**Work request**
Find every line in the records that holds the string "rewrite". Copy each one.

**Dataset excerpts**
(** C10, amended.  [load_from_file] raises [FileNotFoundError] when the path
    does not exist.  In every other failing case it raises [ValueError] with
    the message "Failed to load context from <path>: " followed by the text
    of the underlying error: the unsupported suffix, the exception of the
    parser, or the validation error for a top-level value that is not a
    mapping.  The last three share one kind and differ by that text only. *)
Theorem load_from_file_errors fs p prio (h : heap) self :
  (path_exists fs p = false →
   load_from_file fs p prio h self
     = Raise (FileNotFoundError ("Context file not found: " +:+ p))) ∧
  (path_exists fs p = true → selected_loader fs p = None →
   load_from_file fs p prio h self
     = Raise (load_error p ("Unsupported file format: "
                            +:+ path_suffix fs p))) ∧
  (∀ loader cause,
     path_exists fs p = true → selected_loader fs p = Some loader →
     loader h = Raise cause →
     load_from_file fs p prio h self = Raise (load_error p (exn_str cause))) ∧
  (∀ loader h1 v,
     path_exists fs p = true → selected_loader fs p = Some loader →
     loader h = Ok (h1, v) → isinstance_dict v = false →
     ∃ detail,
       load_from_file fs p prio h self = Raise (load_error p detail) ∧
       detail = exn_str
                  (ValidationError
                     "content: Input should be a valid dictionary")).
Proof.
  unfold load_from_file, selected_loader, load_error.
  split; [|split; [|split]].
  - intros ->. reflexivity.
  - intros -> Hsel. cbn [negb].
    destruct (str_in (str_lower (path_suffix fs p)) [".json"]); [done|].
    destruct (str_in (str_lower (path_suffix fs p)) [".yaml"; ".yml"]);
      done.
  - intros loader cause -> Hsel Hload. cbn [negb].
    destruct (str_in (str_lower (path_suffix fs p)) [".json"]).
    + injection Hsel as <-. by rewrite Hload.
    + destruct (str_in (str_lower (path_suffix fs p)) [".yaml"; ".yml"]);
        [|done].
      injection Hsel as <-. by rewrite Hload.
  - intros loader h1 v -> Hsel Hload Hv. eexists. split; [|reflexivity].
    cbn [negb].
    destruct (str_in (str_lower (path_suffix fs p)) [".json"]).
    + injection Hsel as <-. rewrite Hload. by destruct v.
    + destruct (str_in (str_lower (path_suffix fs p)) [".yaml"; ".yml"]);
        [|done].
      injection Hsel as <-. rewrite Hload. by destruct v.
Qed.
(** * State synchronisation of the network operator

    A shallow embedding of package [state]: the HostDeviceNetwork state
    (pkg/state/state_hostdevice_network.go) and the SR-IOV device plugin
    state, with the collaborators they talk to (renderer, info catalog,
    cluster client) and the properties of their [Sync] methods.

    Conventions.
    - A Go [error] value is [option err]; [None] is Go's [nil].
    - A Go pointer that may be nil is an [option].
    - An [interface{}] argument is a [dynval]: a dynamic type with its value.
    - Calls that leave the process are recorded, in order, in the [calls]
      log of the [World]; the cluster content is the [cluster] map.
    - Rendered objects are passed by value.  The copy stamped by the
      mutation hook is the one written to the cluster; later reads address
      an object by its kind, namespace and name.
    - Logging has no effect on the world; evaluating the arguments of the
      first log call dereferences the custom resource. *)

From stdpp Require Import gmap strings list.

Open Scope string_scope.
Open Scope list_scope.

(** ** Errors (github.com/pkg/errors) *)

Inductive err : Type :=
| ErrNew (msg : string)
| ErrWrap (cause : err) (msg : string).

Definition error : Type := option err.

(** [errors.New]. *)
Definition errors_New (msg : string) : error := Some (ErrNew msg).

(** [errors.Wrap]: annotates [e] with [msg]; if [e] is nil, Wrap returns nil. *)
Definition errors_Wrap (e : error) (msg : string) : error :=
  match e with
  | None => None
  | Some cause => Some (ErrWrap cause msg)
  end.

(** The test [e != nil]. *)
Definition notNil (e : error) : bool :=
  match e with
  | Some _ => true
  | None => false
  end.

(** ** Verdicts

    The declaration of [SyncState] is in another file of the package; the
    members are those the specification lists. *)

Inductive SyncState : Type :=
| SyncStateReady
| SyncStateNotReady
| SyncStateIgnore
| SyncStateError.

(** ** Custom resources (api/v1alpha1)

    The declarations are not part of the two source files; the records
    carry the fields that the states read, pointers as options. *)

Record ObjectMeta : Type := {
  Name : string;
  Namespace : string;
  UID : string
}.

Record HostDeviceNetworkSpec : Type := {
  NetworkNamespace : string;
  ResourceName : string;
  IPAM : string
}.

Record HostDeviceNetwork : Type := {
  hdnMeta : ObjectMeta;
  hdnSpec : HostDeviceNetworkSpec
}.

**Completed task**
    + injection Hsel as <-. by rewrite Hload.
      injection Hsel as <-. by rewrite Hload.
    + injection Hsel as <-. rewrite Hload. by destruct v.
      injection Hsel as <-. rewrite Hload. by destruct v.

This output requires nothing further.